Acmarhachis Temporal range: Upper Cambrian PreꞒ Ꞓ O S D C P T J K Pg N

Scientific classification
- Domain: Eukaryota
- Kingdom: Animalia
- Phylum: Arthropoda
- Class: †Trilobita (?)
- Order: †Agnostida
- Family: †Agnostidae
- Genus: †Acmarhachis Resser, 1938
- Species: A. typicalis Resser, 1938 (type); A. acuta (Kobayashi, 1938); A. anhuiensis (Qiu, 1983) synonym Wanagnostus anhuiensis; A. apicula Öpik, 1967 synonym Oxyagnostus apicula; A. elegans (Lermontova, 1940) synonym Cyclagnostus elegans Lerm., 1940; A. karatauensis Ergaliev, 1980; A. longispinus Ergaliev, 1980; A. punctatus Ergaliev, 1980; A. whittingtoni Westrop & Eoff, 2012;
- Synonyms: Cyclagnostus; Wanagnostus;

= Acmarhachis =

Trilobite genus

Acmarhachis is a genus of trilobites in the order Agnostida, which lived in what are now Australia (Queensland, Tasmania), Canada (British Columbia, Newfoundland, Northwest Territories), China (Anhui), Kazakhstan, Russia (Kharaulakh), and the US (Alaska, Alabama, Nevada, Maryland, Vermont). It was described by Resser in 1938, and the type species is Acmarhachis typicalis.

== Distribution ==
- A. typicalis occurs in the Cambrian of Kazakhstan (Kyrshabakty River, Lejopyge laevigata-trilobite zone, Zhumabai Formation, Paibian and Cambrian Stage 9, 43.5° N, 70.0° E).
- A. whittingtoni is known from the Upper Cambrian of Canada (Hickey Cove, Dunderbergia-trilobite zone, Downes Point Member, Shallow Bay Formation, Paibian, Newfoundland, 49.8° N, 57.9° W).

== Description ==
Like all Agnostida, Acmarhachis is diminutive and the headshield (or cephalon) and tailshield (or pygidium) are of approximately the same size (or isopygous) and outline. As in all Agnostina, Acmarhachis has two thorax segments. When Agnostina are enrolled, a tiny opening between the cephalon and the thorax becomes visible (the cephalothoracic aperture) that uniquely distinguishes this group from the Eodiscina. A feature shared with all Agnostoidea is that the frontal lobe of the central raised area of the cephalon (or glabella) is not laterally expanded compared to the backward lobe, like in the Condylopygoidea. In Acmarhachis the furrow at midline between the front of the glabella and the border is weak or absent. The glabella has a long ogival to subquadrate front lobe, and the furrow defining it at its back is straight.

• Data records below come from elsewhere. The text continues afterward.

(** * WgCtl: a client for a 64-byte door-controller command protocol

    Shallow embedding of [src/WgCtl.ts] and of the part of the Node.js
    [Buffer] API it calls.

    Conventions of the embedding
    - a TypeScript [number] is a [Z] (integral values only);
    - a byte of a [Buffer] is a [Z] in [0, 255], a [Buffer] is a [list Z];
    - a JavaScript string is a [string] whose characters are read as the
      code units 0..255;
    - an optional field or argument ([x?: T]) is an [option T];
    - a thrown exception is the [Throw] case of [result]; mutations made
      before the throw stay in the state;
    - [console.log] / [console.warn] / [console.error] are dropped. *)

From Stdlib Require Import String Ascii ZArith List Bool Lia.
Import ListNotations.
Open Scope Z_scope.

(** ** Exceptions *)

Inductive JsError : Type :=
| ERR_OUT_OF_RANGE (arg : string)      (* RangeError *)
| ERR_BUFFER_OUT_OF_BOUNDS             (* RangeError *)
| ERR_INVALID_ARG_VALUE (arg : string) (* TypeError *)
| ERR_SOCKET_BAD_PORT                  (* RangeError *)
| Error (msg : string).                (* new Error(msg) *)

Inductive result (A : Type) : Type :=
| Ok (a : A)
| Throw (e : JsError).
Arguments Ok {A} a.
Arguments Throw {A} e.

Definition rbind {A B} (r : result A) (k : A -> result B) : result B :=
  match r with
  | Ok a => k a
  | Throw e => Throw e
  end.

Declare Scope result_scope.
Delimit Scope result_scope with result.
Notation "x <- r ;; k" := (rbind r (fun x => k))
  (at level 61, r at next level, right associativity) : result_scope.

(** ** The Node.js Buffer operations used by the class *)

Module Buffer.

Definition t := list Z.

(** [Buffer.alloc(n)]: [n] zero bytes. *)
Definition alloc (n : nat) : t := repeat 0 n.

(** [buf[offset .. offset + |bs|) := bs], for a range inside [buf]. *)
Definition splice (buf : t) (offset : nat) (bs : list Z) : t :=
  firstn offset buf ++ bs ++ skipn (offset + length bs) buf.

(** The [width] low bytes of [v], least significant first. *)
Fixpoint le_bytes (width : nat) (v : Z) : list Z :=
  match width with
  | O => []
  | S w => v mod 256 :: le_bytes w (v / 256)
  end.

(** [buf.writeUIntXXLE(value, offset)].  Node checks the value first
    ([value > max || value < min] throws ERR_OUT_OF_RANGE), then that
    [offset .. offset + width) lies in the buffer. *)
Definition writeUIntLE (width : nat) (buf : t) (value : Z) (offset : nat)
  : result t :=
  if (value >? 2 ^ (8 * Z.of_nat width) - 1) || (value <? 0)
  then Throw (ERR_OUT_OF_RANGE "value")
  else if (length buf <? offset + width)%nat
  then Throw ERR_BUFFER_OUT_OF_BOUNDS
  else Ok (splice buf offset (le_bytes width value)).

Definition writeUInt8 := writeUIntLE 1.
Definition writeUInt16LE := writeUIntLE 2.
Definition writeUInt32LE := writeUIntLE 4.

(** [n] bytes of the pattern [value] repeated. *)
Definition pattern (value : t) (n : nat) : list Z :=
  firstn n (concat (repeat value n)).

(** [buf.fill(value, offset, end)] with a Buffer [value]: an [end] past
    the buffer throws; an empty range returns the buffer as it is; an
    empty pattern over a non-empty range throws. *)
Definition fill (buf value : t) (offset end_ : nat) : result t :=
  if (length buf <? end_)%nat then Throw (ERR_OUT_OF_RANGE "end")
  else if (end_ <=? offset)%nat then Ok buf
  else match value with
       | [] => Throw (ERR_INVALID_ARG_VALUE "value")
       | _ => Ok (splice buf offset (pattern value (end_ - offset)))
       end.

(** Value of a hexadecimal digit. *)
Definition unhex (c : ascii) : option Z :=
  let n := Z.of_N (N_of_ascii c) in
  if (48 <=? n) && (n <=? 57) then Some (n - 48)
  else if (97 <=? n) && (n <=? 102) then Some (n - 87)
  else if (65 <=? n) && (n <=? 70) then Some (n - 55)
  else None.

(** Node's hex decoder: at most [len] bytes, two digits per byte; it
    stops at the first pair holding a character that is no hex digit,
    and drops a trailing single character. *)
Fixpoint hexDecode (len : nat) (s : string) : list Z :=
  match len, s with
  | S n, String a (String b rest) =>
      match unhex a, unhex b with
      | Some x, Some y => 16 * x + y :: hexDecode n rest
      | _, _ => []
      end
  | _, _ => []
  end.

(** [buf.write(str, offset, "hex")]: decodes into the room left after
    [offset]; what does not fit is dropped. *)
Definition write (buf : t) (str : string) (offset : nat) : result t :=
  if (length buf <? offset)%nat then Throw (ERR_OUT_OF_RANGE "offset")
  else Ok (splice buf offset (hexDecode (length buf - offset) str)).

(** [Buffer.from(str, "hex")]. *)
Definition from (str : string) : t :=
  hexDecode (Nat.div (String.length str) 2) str.

(** Bytes [i .. i + n) of a buffer. *)
Definition slice (buf : t) (i n : nat) : list Z := firstn n (skipn i buf).

End Buffer.

(** [/\s/] on the code units 0..255: TAB, LF, VT, FF, CR, SPACE, NBSP. *)
Definition isSpace (c : ascii) : bool :=
  let n := Z.of_N (N_of_ascii c) in
  ((9 <=? n) && (n <=? 13)) || (n =? 32) || (n =? 160).

(** [str.replace(/\s/g, "")]. *)
Fixpoint stripSpace (s : string) : string :=
  match s with
  | EmptyString => EmptyString
  | String c rest =>
      if isSpace c then stripSpace rest else String c (stripSpace rest)
  end.

(** ** The instance *)

Record Datagram : Type := mkDatagram {
  dgData : Buffer.t;
  dgPort : Z;
  dgAddress : string
}.

(** The UDP socket as the class sees it: the broadcast flag, the datagrams
    handed to [send], and whether the one-shot ["message"] listener of
    [detect] is installed. *)
Record UdpSocket : Type := mkUdp {
  broadcast : bool;
  outbox : list Datagram;
  onceMessage : bool
}.

(** The TCP socket: the buffers handed to [write]. *)
Record TcpSocket : Type := mkTcp {
  written : list Buffer.t
}.

Inductive Socket : Type :=
| Udp (s : UdpSocket)
| Tcp (s : TcpSocket).

Inductive Promise : Type :=
| Pending
| Fulfilled (v : bool).

(** The fields of the class, and [awaiting]: whether the body of [detect]
    is suspended at [await this.detected]. *)
Record WgCtl : Type := mkWgCtl {
  ip : string;
  port : Z;
  serial : option Z;
  localSocket : option UdpSocket;
  remoteSocket : option TcpSocket;
  detected : Promise;
  serverIp : option string;
  serverPort : option Z;
  awaiting : bool
}.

The back lobe of the glabella is accompanied by two triangular basal lobes of moderate to large size. On the pygidium the axis or rhachis reaches the border. It is divided along its length in three lobes. It is shaped a bit like an amphora, the back pointed and strongly constricted across the middle lobe. The middle lobe also carries a node where it contacts the posterior lobe.